- Work task
Nothing below is to be printed except the lines between the line holding "(* ===== verification/GoLib.v ===== *)" and the line holding "EmptyString => None", inclusive, each exactly as it appears.

• • •

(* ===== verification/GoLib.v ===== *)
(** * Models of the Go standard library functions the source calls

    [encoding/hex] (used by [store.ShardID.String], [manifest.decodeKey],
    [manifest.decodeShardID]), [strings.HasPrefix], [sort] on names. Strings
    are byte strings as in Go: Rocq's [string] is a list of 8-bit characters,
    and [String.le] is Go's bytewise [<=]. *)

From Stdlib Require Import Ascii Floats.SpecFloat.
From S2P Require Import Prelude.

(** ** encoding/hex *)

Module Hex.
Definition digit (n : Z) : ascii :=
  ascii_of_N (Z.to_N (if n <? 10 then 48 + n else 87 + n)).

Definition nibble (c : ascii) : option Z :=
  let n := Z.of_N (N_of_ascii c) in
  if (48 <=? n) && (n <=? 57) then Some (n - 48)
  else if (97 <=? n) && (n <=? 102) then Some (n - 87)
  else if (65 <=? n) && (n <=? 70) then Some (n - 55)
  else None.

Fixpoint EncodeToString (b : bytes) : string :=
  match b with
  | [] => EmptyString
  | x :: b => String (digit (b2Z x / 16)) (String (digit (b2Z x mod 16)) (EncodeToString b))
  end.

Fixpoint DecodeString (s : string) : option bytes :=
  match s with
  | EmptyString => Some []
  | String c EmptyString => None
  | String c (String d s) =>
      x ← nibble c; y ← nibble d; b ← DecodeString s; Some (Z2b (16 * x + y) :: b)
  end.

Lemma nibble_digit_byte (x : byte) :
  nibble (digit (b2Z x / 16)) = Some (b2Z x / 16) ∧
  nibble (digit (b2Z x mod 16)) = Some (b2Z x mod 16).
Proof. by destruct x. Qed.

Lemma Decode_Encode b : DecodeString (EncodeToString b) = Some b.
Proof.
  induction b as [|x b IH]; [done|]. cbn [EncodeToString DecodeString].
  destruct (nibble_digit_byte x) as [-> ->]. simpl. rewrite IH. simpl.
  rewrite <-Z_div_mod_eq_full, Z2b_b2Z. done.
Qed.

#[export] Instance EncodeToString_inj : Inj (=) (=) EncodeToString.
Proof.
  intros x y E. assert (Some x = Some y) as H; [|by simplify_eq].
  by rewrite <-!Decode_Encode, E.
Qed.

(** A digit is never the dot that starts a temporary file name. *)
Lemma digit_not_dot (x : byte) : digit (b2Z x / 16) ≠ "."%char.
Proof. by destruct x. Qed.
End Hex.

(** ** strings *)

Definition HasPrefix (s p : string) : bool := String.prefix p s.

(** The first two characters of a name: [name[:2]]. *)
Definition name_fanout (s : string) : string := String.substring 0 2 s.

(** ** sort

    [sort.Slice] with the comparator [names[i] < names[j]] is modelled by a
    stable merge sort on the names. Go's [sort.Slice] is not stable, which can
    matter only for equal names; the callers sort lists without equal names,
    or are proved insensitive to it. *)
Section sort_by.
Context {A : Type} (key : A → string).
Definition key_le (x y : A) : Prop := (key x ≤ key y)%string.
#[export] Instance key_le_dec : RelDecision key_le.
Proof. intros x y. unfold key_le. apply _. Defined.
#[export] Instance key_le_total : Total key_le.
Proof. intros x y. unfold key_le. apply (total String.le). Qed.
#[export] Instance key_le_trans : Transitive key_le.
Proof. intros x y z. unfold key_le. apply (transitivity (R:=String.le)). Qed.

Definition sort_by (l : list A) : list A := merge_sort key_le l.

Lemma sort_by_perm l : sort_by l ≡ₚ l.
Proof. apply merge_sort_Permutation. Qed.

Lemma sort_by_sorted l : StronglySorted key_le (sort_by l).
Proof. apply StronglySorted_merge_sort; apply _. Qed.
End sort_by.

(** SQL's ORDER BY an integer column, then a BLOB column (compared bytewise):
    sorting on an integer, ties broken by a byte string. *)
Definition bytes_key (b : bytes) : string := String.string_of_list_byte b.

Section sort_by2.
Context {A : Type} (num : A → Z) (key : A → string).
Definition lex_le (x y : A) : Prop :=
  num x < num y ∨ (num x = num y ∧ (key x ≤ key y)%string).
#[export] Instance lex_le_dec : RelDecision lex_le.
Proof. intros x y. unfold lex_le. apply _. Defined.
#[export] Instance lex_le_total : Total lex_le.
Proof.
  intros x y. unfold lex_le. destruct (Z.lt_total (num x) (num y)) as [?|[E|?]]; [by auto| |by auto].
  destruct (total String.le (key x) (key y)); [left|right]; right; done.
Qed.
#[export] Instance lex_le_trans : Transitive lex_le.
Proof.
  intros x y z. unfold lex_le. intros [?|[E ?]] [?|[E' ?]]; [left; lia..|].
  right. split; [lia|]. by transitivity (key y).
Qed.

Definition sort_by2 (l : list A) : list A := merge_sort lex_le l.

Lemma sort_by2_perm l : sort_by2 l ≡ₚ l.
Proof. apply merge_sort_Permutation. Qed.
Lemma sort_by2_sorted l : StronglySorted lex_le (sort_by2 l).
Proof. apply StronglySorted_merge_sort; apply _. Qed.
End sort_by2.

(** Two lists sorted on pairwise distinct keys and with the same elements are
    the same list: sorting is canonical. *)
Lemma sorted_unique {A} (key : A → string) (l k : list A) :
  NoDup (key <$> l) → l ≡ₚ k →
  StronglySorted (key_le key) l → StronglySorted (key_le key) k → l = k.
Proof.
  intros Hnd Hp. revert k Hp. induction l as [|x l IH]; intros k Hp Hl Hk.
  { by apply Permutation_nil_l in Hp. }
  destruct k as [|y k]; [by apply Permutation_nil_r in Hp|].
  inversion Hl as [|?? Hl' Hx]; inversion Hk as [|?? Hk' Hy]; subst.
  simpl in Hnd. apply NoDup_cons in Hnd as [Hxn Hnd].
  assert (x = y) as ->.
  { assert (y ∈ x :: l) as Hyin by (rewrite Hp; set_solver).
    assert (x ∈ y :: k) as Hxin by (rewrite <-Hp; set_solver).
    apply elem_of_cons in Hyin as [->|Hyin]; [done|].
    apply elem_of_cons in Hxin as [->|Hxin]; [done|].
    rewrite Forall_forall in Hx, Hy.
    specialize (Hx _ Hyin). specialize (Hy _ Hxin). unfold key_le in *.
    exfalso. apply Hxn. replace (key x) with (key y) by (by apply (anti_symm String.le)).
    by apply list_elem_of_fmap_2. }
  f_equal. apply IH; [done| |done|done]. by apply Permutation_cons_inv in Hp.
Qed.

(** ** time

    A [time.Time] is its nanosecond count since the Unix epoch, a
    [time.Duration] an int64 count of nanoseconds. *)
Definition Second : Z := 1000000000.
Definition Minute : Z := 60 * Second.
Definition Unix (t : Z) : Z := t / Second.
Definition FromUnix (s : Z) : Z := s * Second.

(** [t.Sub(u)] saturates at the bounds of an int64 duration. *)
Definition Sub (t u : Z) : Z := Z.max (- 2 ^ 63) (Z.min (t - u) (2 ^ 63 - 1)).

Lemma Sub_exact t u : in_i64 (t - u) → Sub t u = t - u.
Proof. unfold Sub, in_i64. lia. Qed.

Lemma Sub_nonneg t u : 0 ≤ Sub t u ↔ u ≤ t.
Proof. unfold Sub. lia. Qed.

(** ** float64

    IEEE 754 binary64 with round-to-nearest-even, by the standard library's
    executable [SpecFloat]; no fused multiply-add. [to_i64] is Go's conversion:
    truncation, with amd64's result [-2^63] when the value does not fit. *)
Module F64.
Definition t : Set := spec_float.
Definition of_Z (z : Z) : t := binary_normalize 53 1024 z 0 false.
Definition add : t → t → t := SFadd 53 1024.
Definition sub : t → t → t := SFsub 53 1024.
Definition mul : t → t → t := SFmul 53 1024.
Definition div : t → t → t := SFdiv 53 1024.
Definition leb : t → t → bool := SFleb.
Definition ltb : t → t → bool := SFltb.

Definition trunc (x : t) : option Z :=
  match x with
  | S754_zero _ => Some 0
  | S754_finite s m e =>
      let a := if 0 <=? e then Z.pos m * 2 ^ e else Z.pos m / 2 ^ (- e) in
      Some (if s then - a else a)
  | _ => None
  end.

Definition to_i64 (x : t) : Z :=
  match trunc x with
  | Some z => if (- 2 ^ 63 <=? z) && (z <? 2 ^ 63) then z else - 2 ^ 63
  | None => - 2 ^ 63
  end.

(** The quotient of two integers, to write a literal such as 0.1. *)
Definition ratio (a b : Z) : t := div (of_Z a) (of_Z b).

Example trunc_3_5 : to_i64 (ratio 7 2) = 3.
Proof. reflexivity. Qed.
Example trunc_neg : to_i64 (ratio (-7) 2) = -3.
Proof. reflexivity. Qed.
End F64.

• • •

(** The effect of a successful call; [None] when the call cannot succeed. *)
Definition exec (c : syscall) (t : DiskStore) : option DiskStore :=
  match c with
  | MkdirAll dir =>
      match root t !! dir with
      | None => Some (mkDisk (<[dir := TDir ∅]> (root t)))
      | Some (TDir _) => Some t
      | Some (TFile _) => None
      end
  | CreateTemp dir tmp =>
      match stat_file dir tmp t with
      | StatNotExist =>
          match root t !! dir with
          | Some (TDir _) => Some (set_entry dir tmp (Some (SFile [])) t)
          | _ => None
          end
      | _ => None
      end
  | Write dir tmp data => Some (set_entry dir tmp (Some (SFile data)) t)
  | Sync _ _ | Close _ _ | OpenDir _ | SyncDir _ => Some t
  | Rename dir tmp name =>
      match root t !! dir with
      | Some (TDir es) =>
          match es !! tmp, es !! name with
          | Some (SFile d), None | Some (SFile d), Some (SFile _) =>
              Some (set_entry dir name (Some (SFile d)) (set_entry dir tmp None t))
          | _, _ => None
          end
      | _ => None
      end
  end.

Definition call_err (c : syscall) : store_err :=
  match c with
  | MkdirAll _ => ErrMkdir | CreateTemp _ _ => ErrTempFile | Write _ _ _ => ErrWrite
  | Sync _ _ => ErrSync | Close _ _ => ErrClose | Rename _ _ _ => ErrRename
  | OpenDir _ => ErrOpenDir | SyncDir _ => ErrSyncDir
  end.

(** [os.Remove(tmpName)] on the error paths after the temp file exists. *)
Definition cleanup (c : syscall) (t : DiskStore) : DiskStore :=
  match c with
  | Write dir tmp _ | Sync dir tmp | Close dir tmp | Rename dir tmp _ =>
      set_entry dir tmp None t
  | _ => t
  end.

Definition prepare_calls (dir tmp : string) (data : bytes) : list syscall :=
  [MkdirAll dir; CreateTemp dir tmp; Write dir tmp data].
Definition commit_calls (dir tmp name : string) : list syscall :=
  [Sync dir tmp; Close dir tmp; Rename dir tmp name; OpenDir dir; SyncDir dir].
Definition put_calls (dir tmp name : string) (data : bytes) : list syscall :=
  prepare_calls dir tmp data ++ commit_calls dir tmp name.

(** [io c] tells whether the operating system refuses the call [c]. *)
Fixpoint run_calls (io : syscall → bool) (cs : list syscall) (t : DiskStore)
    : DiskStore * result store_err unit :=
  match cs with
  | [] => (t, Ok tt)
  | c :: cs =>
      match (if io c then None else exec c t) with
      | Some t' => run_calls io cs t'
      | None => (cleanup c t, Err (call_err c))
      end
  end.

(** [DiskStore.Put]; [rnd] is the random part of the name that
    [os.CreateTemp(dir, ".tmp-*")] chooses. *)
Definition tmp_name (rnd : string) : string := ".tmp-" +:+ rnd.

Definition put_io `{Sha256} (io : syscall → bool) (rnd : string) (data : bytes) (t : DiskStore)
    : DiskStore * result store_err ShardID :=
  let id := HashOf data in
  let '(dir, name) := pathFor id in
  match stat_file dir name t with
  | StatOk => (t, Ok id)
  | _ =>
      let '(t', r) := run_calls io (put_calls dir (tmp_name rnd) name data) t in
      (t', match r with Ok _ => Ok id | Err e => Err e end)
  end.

• • •

- Written answer
(* ===== verification/GoLib.v ===== *)
(** * Models of the Go standard library functions the source calls

    [encoding/hex] (used by [store.ShardID.String], [manifest.decodeKey],
    [manifest.decodeShardID]), [strings.HasPrefix], [sort] on names. Strings
    are byte strings as in Go: Rocq's [string] is a list of 8-bit characters,
    and [String.le] is Go's bytewise [<=]. *)

From Stdlib Require Import Ascii Floats.SpecFloat.
From S2P Require Import Prelude.

(** ** encoding/hex *)

Module Hex.
Definition digit (n : Z) : ascii :=
  ascii_of_N (Z.to_N (if n <? 10 then 48 + n else 87 + n)).

Definition nibble (c : ascii) : option Z :=
  let n := Z.of_N (N_of_ascii c) in
  if (48 <=? n) && (n <=? 57) then Some (n - 48)
  else if (97 <=? n) && (n <=? 102) then Some (n - 87)
  else if (65 <=? n) && (n <=? 70) then Some (n - 55)
  else None.

Fixpoint EncodeToString (b : bytes) : string :=
  match b with
  | [] => EmptyString
  | x :: b => String (digit (b2Z x / 16)) (String (digit (b2Z x mod 16)) (EncodeToString b))
  end.

Fixpoint DecodeString (s : string) : option bytes :=
  match s with
  | EmptyString => Some []
  | String c EmptyString => None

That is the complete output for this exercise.